▶ **EXERCISE DESCRIPTION**
Only one stretch of the listing below is wanted: every line from the first to the line containing "by (rewrite Hp;", set down exactly.
__________
Lemma Named_twice_witness :
  (n <- Logger_Named 1 "api";; Logger_Named n "users") (world initial box)
  = (Done 1%nat,
     with_heap
       {[ 1%nat := {| Logger.pretty := Some {| Prefix := "users | " |};
                      Logger.zapLogger :=
                        zap.Named "users" (zap.Named "api" file_handle);
                      Logger.fields := [zap.String "user_name" "Alice"] |} ]}
       (world initial box)).
Proof.
  rewrite (Named_twice (world initial box) 1 alice "api" "users" eq_refl).
  cbn [heap world]. now rewrite insert_singleton_eq.
Defined.

(** ** The console renderer *)

(** X17. After a teardown, [Init] creates the console renderer in Pretty
    mode and in no other mode; accordingly an emission through the free
    functions is rendered on the console in Pretty mode only, and handed to
    the engine in every mode. *)
Theorem console_renderer_only_in_Pretty (w : World) (o : Output) (L : Level)
    (message : string) (fields : list zap.Field) :
  (exists h, os_Hostname (os w) = ok h) -> In L severities ->
  let w' := snd ((Cleanup;; SetOutput o;; Init) w) in
  pretty (vars w') = (if Output_eqb o PrettyOutput then Some newPrettyLogger else None)
  /\ exists z,
       zapLogger (vars w') = Some z
       /\ trace (snd (emitAt L message fields w'))
          = (trace w'
             ++ (if Output_eqb o PrettyOutput
                 then [PrettyLog newPrettyLogger message L fields]
                 else [])
             ++ [ZapLog z L message fields])%list.
Proof.
  intros Hh HL w'. subst w'. rewrite Cleanup_then.
  set (c := with_vars (set_outputType o (set_pid (pid (vars w)) initial)) w).
  assert (E : (SetOutput o;; Init)
                (with_vars (set_pid (pid (vars w)) initial) w) = Init c)
    by reflexivity.
  rewrite E.
  assert (Hc : hostname_available c) by (right; exact Hh).
  destruct (Init_world c eq_refl Hc) as (_ & Hz & Hp & _).
  assert (Hp' : pretty (vars (snd (Init c)))
                = if Output_eqb o PrettyOutput then Some newPrettyLogger else None)
    by (rewrite Hp; unfold Init_pretty; destruct o; reflexivity).
  split; [exact Hp'|].
  exists (Init_handle c). split; [exact Hz|].
  destruct (emitAt_forwards L (snd (Init c)) (Init_handle c) message fields HL Hz)
    as [Ht _].
  rewrite Ht, Hp'. destruct (Output_eqb o PrettyOutput); reflexivity.
Qed.

Lemma console_renderer_only_in_Pretty_witness :
  pretty (vars (snd ((Cleanup;; SetOutput FileOutput;; Init) first_run))) = None.
Proof.
  destruct (console_renderer_only_in_Pretty first_run FileOutput InfoLevel
              "USER_INFO" []) as [H _].
  - exists "box". reflexivity.
  - cbn. tauto.
  - exact H.
Defined.

(** ** Level names *)



(** ** The earlier sink list *)

(** X19. The [getSyncers] of the earlier [zl.go] never writes to standard
    output; the current [getSyncers] builds the same list exactly when
    stdout has not been selected or the mode has no console sink. *)
Theorem earlier_getSyncers_is_stderr_only (s : State) :
  ~ In zapcore.Stdout (earlier_getSyncers s)
  /\ (getSyncers s = earlier_getSyncers s
      <-> isStdOut s = false
          \/ outputType s = PrettyOutput \/ outputType s = FileOutput).
Proof.
  unfold earlier_getSyncers, getSyncers, getConsoleOutput, newRotator, append.
  split.
  - destruct (outputType s); cbn; intuition discriminate.
  - destruct (outputType s), (isStdOut s); cbn;
      intuition (discriminate || congruence).
Qed.
Lemma msim_for_from {S1 S2} (R : S1 -> S2 -> Prop)
    (body1 : Z -> S1 -> M D S1) (body2 : Z -> S2 -> M D S2) (k : nat) :
  (forall i s1 s2, R s1 s2 -> msim R (body1 i s1) (body2 i s2)) ->
  forall i s1 s2, R s1 s2 -> msim R (for_from k i body1 s1) (for_from k i body2 s2).
Proof.
  intros Hbody. induction k as [|k IH]; intros i s1 s2 HR; cbn [for_from].
  - now apply msim_ret.
  - eapply msim_bind; [now apply Hbody|]. intros a b Hab. now apply IH.
Qed.

Lemma msim_each_rank {A A' B B'} (Ra : A -> A' -> Prop) (Rb : B -> B' -> Prop)
    (f1 : nat -> A -> M D B) (f2 : nat -> A' -> M D B') (xs : per_rank A) :
  (forall r a a', Ra a a' -> msim Rb (f1 r a) (f2 r a')) ->
  forall (ys : per_rank A') r0,
    Forall2 Ra xs ys ->
    msim (Forall2 Rb) (each_rank f1 r0 xs) (each_rank f2 r0 ys).
Proof.
  intros Hf. induction xs as [|x xs IH]; intros ys r0 HF;
    inversion HF as [|? y ? ys' Hxy HF']; subst; cbn [each_rank].
  - apply msim_ret. constructor.
  - eapply msim_bind; [now apply Hf|]. intros b b' Hb.
    eapply msim_bind; [now apply IH|]. intros bs bs' Hbs.
    apply msim_ret. now constructor.
Qed.

Lemma msim_Check_for_error (local_ok : per_rank Z) (fname message : string) :
  msim any (Mpi.Check_for_error (D:=D) local_ok fname message)
    (Mpi.Check_for_error local_ok fname message).
Proof.
  unfold Mpi.Check_for_error.
  eapply msim_bind; [apply msim_fprintf_stderr|]. intros _ _ _.
  destruct (Mpi.all_continue _); [now apply msim_ret|].
  destruct (Mpi.all_exit _ _); [apply msim_exit|apply msim_undefined].
Qed.
End Simulation.


(** ** The functions of the program on blocks of the same shape *)

Section SimulationOfFunctions.
Context {D : Type} `{!DoubleOps D}.

Lemma same_shape_refl (xs : per_rank (list D)) : same_shape xs xs.
Proof. apply Forall_Forall2_diag, Forall_forall. reflexivity. Qed.

Lemma counts_fit_shape (count : Z) (bufs1 bufs2 : per_rank (list D))
    (counts : per_rank Z) :
  same_shape bufs1 bufs2 ->
  Mpi.counts_fit count bufs1 counts = Mpi.counts_fit count bufs2 counts.
Proof.
  intros Hs. unfold Mpi.counts_fit. rewrite (Forall2_length _ _ _ Hs).
  assert (E : forallb (fun buf : list D => count <=? Z.of_nat (length buf)) bufs1
              = forallb (fun buf : list D => count <=? Z.of_nat (length buf)) bufs2).
  { induction Hs as [|b1 b2 l1 l2 Hb _ IH]; [reflexivity|].
    cbn [forallb]. now rewrite Hb, IH. }
  now rewrite E.
Qed.

Lemma length_gathered (c : nat) (bufs1 bufs2 : per_rank (list D)) :
  same_shape bufs1 bufs2 ->
  length (concat (take c <$> bufs1)) = length (concat (take c <$> bufs2)).
Proof.
  intros Hs. induction Hs as [|b1 b2 l1 l2 Hb _ IH]; [reflexivity|].
  cbn [fmap list_fmap concat]. rewrite !length_app, !length_take. lia.
Qed.

Lemma msim_MPI_Scatter (a1 a2 : list D) (count : Z)
    (recv1 recv2 : per_rank (list D)) (counts : per_rank Z) :
  length a1 = length a2 -> same_shape recv1 recv2 ->
  msim same_shape (Mpi.MPI_Scatter a1 count recv1 counts)
    (Mpi.MPI_Scatter a2 count recv2 counts).
Proof.
  intros Ha Hs. unfold Mpi.MPI_Scatter.
  rewrite (counts_fit_shape count recv1 recv2 counts Hs), Ha.
  rewrite (Forall2_length _ _ _ Hs).
  destruct (_ && _); [|apply msim_undefined].
  apply msim_ret. apply Forall2_same_length_lookup_2.
  - rewrite !length_imap. exact (Forall2_length _ _ _ Hs).
  - intros r x y Hx Hy. rewrite list_lookup_imap in Hx, Hy.
    destruct (recv1 !! r) as [b1|] eqn:E1; [|discriminate].
    destruct (recv2 !! r) as [b2|] eqn:E2; [|discriminate].
    simpl in Hx, Hy. injection Hx as <-. injection Hy as <-.
    pose proof (Forall2_lookup_lr _ _ _ _ _ _ Hs E1 E2) as Hb. simpl in Hb.
    unfold Mpi.block_of. rewrite !length_app, !length_take, !length_drop. lia.
Qed.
__________
▶ **EXPECTED ANSWER**
Lemma Named_twice_witness :
  (n <- Logger_Named 1 "api";; Logger_Named n "users") (world initial box)
  = (Done 1%nat,
     with_heap
       {[ 1%nat := {| Logger.pretty := Some {| Prefix := "users | " |};
                      Logger.zapLogger :=
                        zap.Named "users" (zap.Named "api" file_handle);
                      Logger.fields := [zap.String "user_name" "Alice"] |} ]}
       (world initial box)).
Proof.
  rewrite (Named_twice (world initial box) 1 alice "api" "users" eq_refl).
  cbn [heap world]. now rewrite insert_singleton_eq.
Defined.

(** ** The console renderer *)

(** X17. After a teardown, [Init] creates the console renderer in Pretty
    mode and in no other mode; accordingly an emission through the free
    functions is rendered on the console in Pretty mode only, and handed to
    the engine in every mode. *)
Theorem console_renderer_only_in_Pretty (w : World) (o : Output) (L : Level)
    (message : string) (fields : list zap.Field) :
  (exists h, os_Hostname (os w) = ok h) -> In L severities ->
  let w' := snd ((Cleanup;; SetOutput o;; Init) w) in
  pretty (vars w') = (if Output_eqb o PrettyOutput then Some newPrettyLogger else None)
  /\ exists z,
       zapLogger (vars w') = Some z
       /\ trace (snd (emitAt L message fields w'))
          = (trace w'
             ++ (if Output_eqb o PrettyOutput
                 then [PrettyLog newPrettyLogger message L fields]
                 else [])
             ++ [ZapLog z L message fields])%list.
Proof.
  intros Hh HL w'. subst w'. rewrite Cleanup_then.
  set (c := with_vars (set_outputType o (set_pid (pid (vars w)) initial)) w).
  assert (E : (SetOutput o;; Init)
                (with_vars (set_pid (pid (vars w)) initial) w) = Init c)
    by reflexivity.
  rewrite E.
  assert (Hc : hostname_available c) by (right; exact Hh).
  destruct (Init_world c eq_refl Hc) as (_ & Hz & Hp & _).
  assert (Hp' : pretty (vars (snd (Init c)))
                = if Output_eqb o PrettyOutput then Some newPrettyLogger else None)
    by (rewrite Hp; unfold Init_pretty; destruct o; reflexivity).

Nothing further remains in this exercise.